** EXERCISE **
When the line containing "cmd = SRT_HS_EXT_CMD_HSREQ" appears in the data below, begin copying there and stop only after the line containing "rewrite !be32_spec. rewrite".

◇ ◇ ◇ ◇ ◇

(** Rounding to binary32 stays below a bound that is a binary32 number. *)
Lemma f32_of_f64_bound x M : wf 53 1024 x -> wf 24 128 M -> is_finite M = true -> fle f0 M = true -> fle f0 x = true ->
  fle x (f64_of_f32 M) = true -> fle f0 (f32_of_f64 x) = true /\ fle (f32_of_f64 x) M = true.
Proof.
  intros Hx HM Hf HM0 H0 Hle. destruct M as [sM|sM| |[] mM eM]; try done; [by destruct x as [s|[]| |[] m e]|].
  destruct (wf_f32_range false mM eM HM) as [HmM HeM]. destruct (binary_round_exact false mM eM) as (m' & e' & E & Hw & He & Hm'); [lia..|].
  cbn [f64_of_f32] in Hle. rewrite E in Hle.
  destruct x as [s|[]| |[] m e]; try done.
  apply f32_round_le; [done|]. intros B H1 H2. set (C := Z.min B e'). assert (C <= B) as HCB by lia.
  pose proof (fle_value m e m' e' C Hx Hw Hle ltac:(lia) ltac:(lia)) as H. rewrite Hm', <- Z.mul_assoc, <- Z.pow_add_r in H by lia.
  replace (e - C) with ((e - B) + (B - C)) in H by lia. replace (eM - e' + (e' - C)) with ((eM - B) + (B - C)) in H by lia.
  rewrite !Z.pow_add_r, !Z.mul_assoc in H by lia. apply (Z.mul_le_mono_pos_r _ _ (2 ^ (B - C))); [apply Z.pow_pos_nonneg; lia|done].
Qed.

(** An integer bound on a well-formed number is a bound on its integer part. *)
Lemma clamped_trunc x a b : wf 53 1024 x -> 1 <= a -> b < 2 ^ 53 -> fle (f_of_Z a) x = true -> fle x (f_of_Z b) = true -> a <= b ->
  small_num x /\ a <= f_trunc x <= b.
Proof.
  intros Hx Ha Hb H1 H2 Hab. rewrite f_of_Z_int in H1, H2 by lia. destruct (fint_mantissa a) as (La & _ & _); [lia|].
  destruct (fint_mantissa b) as (Lb & _ & _); [lia|].
  assert (small_num x) as Hs.
  { destruct x as [[]|[]| |[] m e]; try done. destruct Hx as (M1 & R1 & N1).
    apply fle_key in H1; [|done..]. apply fle_key in H2; [|done..]. unfold key_lt in H1, H2. cbn [fkey fint fst snd] in H1, H2.
    change (emin 53 1024) with (-1074) in *. change (53 - 1) with 52 in *. constructor; [split; [apply N1; lia|lia]|lia]. }
  split; [done|]. pose proof (fint_small a ltac:(lia)). pose proof (fint_small b ltac:(lia)).
  apply f_trunc_mono in H1; [|done..]. apply f_trunc_mono in H2; [|done..]. rewrite f_trunc_int in H1, H2 by lia. lia.
Qed.
(** The latency block is found wherever it stands.  After any sequence of
    well-formed blocks of other kinds, an HSREQ or HSRSP block of at least
    three words gives the two halves of its latency word, each present exactly
    when its TSBPD flag is set, whatever follows the block. *)
Theorem parse_srt_handshake_latency_found
    (hdr cif : bytes) (pre : list (Z * bytes)) (cmd ver flags lat : Z) (extra tail : bytes) (k : nat) :
  conclusion_prefix hdr cif -> Forall plain_block pre ->
  cmd = SRT_HS_EXT_CMD_HSREQ \/ cmd = SRT_HS_EXT_CMD_HSRSP ->
  is_u32 flags -> is_u32 lat -> length extra = (4 * k)%nat -> 3 + Z.of_nat k < 65536 ->
  parse_srt_handshake_latency
    (hdr ++ cif ++ concat (map encode_block pre) ++
       encode_block (cmd, to_be 4 ver ++ to_be 4 flags ++ to_be 4 lat ++ extra) ++ tail)
  = Ret (Some (mkHsLatency (cmd =? SRT_HS_EXT_CMD_HSRSP)
      (if Z.testbit flags 1 then Some (lat / 65536) else None)
      (if Z.testbit flags 0 then Some (lat mod 65536) else None))).
Proof.
  intros Hp Hpre Hcmd Hf Hl Hk Hk2. rewrite parse_handshake_prefix by done.
  set (body := to_be 4 ver ++ _). set (rest := concat _ ++ _).
  rewrite (hs_walk_fuel _ (length pre + S (length rest)) rest) by lia.
  unfold rest at 2. rewrite hs_walk_skip by done.
  assert (length body = (4 * (3 + k))%nat) as Hb by (unfold body; rewrite !length_app, !length_to_be; lia).
  rewrite hs_walk_block by (try (destruct Hcmd; subst cmd; cbv; lia || done); exists (3 + k)%nat; lia).
  replace (_ || _) with true by (by destruct Hcmd; subst).
  rewrite bool_decide_eq_false_2 by lia.
  rewrite !be32_spec. rewrite (words_drop 2 body : words (drop 8 body) = _),
    (words_drop 1 body : words (drop 4 body) = _). unfold body. rewrite !words_be_app, !(u32_wrap_id flags), !(u32_wrap_id lat) by done. cbn [drop head try_bind].
  do 3 f_equal.
  - change SRT_HS_OPT_TSBPDRCV with (2 ^ 1). rewrite (land_pow2_testbit flags 1) by lia.
    rewrite Z.shiftr_div_pow2 by lia. change (2 ^ 16) with 65536.
    destruct (Z.testbit flags 1); [|done]. cbn. f_equal; zlia.
  - change SRT_HS_OPT_TSBPDSND with (2 ^ 0). rewrite (land_pow2_testbit flags 0) by lia.
    rewrite land_low16. destruct (Z.testbit flags 0); [|done]. cbn. f_equal; zlia.
Qed.

Lemma parse_srt_handshake_latency_found_witness :
  parse_srt_handshake_latency
    (([0x80; 0] ++ replicate 14 0) ++
     (to_be 4 5 ++ to_be 4 1 ++ replicate 12 0 ++ to_be 4 0xffffffff ++ replicate 24 0) ++
     concat (map encode_block [(5, [1; 2; 3; 4])]) ++
     encode_block (2, to_be 4 0 ++ to_be 4 3 ++ to_be 4 (2000 * 65536 + 120) ++ []) ++ [9])
  = Ret (Some (mkHsLatency true (Some 2000) (Some 120))).
Proof.
  apply (parse_srt_handshake_latency_found ([0x80; 0] ++ replicate 14 0)
     (to_be 4 5 ++ to_be 4 1 ++ replicate 12 0 ++ to_be 4 0xffffffff ++ replicate 24 0)
     [(5, [1; 2; 3; 4])] 2 0 3 (2000 * 65536 + 120) [] [9] 0).
  - repeat split. by exists 1.
  - constructor; [|constructor]. split; [cbn; unfold_ints; lia|]. do 2 (split; [done|]).
    exists 1%nat. split; [done|lia].
  - by right.
  - unfold_ints; lia.
  - unfold_ints; lia.
  - done.
  - lia.
Defined.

◇ ◇ ◇ ◇ ◇

** WRITTEN REPLY **
  cmd = SRT_HS_EXT_CMD_HSREQ \/ cmd = SRT_HS_EXT_CMD_HSRSP ->
  is_u32 flags -> is_u32 lat -> length extra = (4 * k)%nat -> 3 + Z.of_nat k < 65536 ->
  parse_srt_handshake_latency
    (hdr ++ cif ++ concat (map encode_block pre) ++
       encode_block (cmd, to_be 4 ver ++ to_be 4 flags ++ to_be 4 lat ++ extra) ++ tail)
  = Ret (Some (mkHsLatency (cmd =? SRT_HS_EXT_CMD_HSRSP)
      (if Z.testbit flags 1 then Some (lat / 65536) else None)
      (if Z.testbit flags 0 then Some (lat mod 65536) else None))).
Proof.
  intros Hp Hpre Hcmd Hf Hl Hk Hk2. rewrite parse_handshake_prefix by done.
  set (body := to_be 4 ver ++ _). set (rest := concat _ ++ _).
  rewrite (hs_walk_fuel _ (length pre + S (length rest)) rest) by lia.
  unfold rest at 2. rewrite hs_walk_skip by done.
  assert (length body = (4 * (3 + k))%nat) as Hb by (unfold body; rewrite !length_app, !length_to_be; lia).
  rewrite hs_walk_block by (try (destruct Hcmd; subst cmd; cbv; lia || done); exists (3 + k)%nat; lia).
  replace (_ || _) with true by (by destruct Hcmd; subst).
  rewrite bool_decide_eq_false_2 by lia.
  rewrite !be32_spec. rewrite (words_drop 2 body : words (drop 8 body) = _),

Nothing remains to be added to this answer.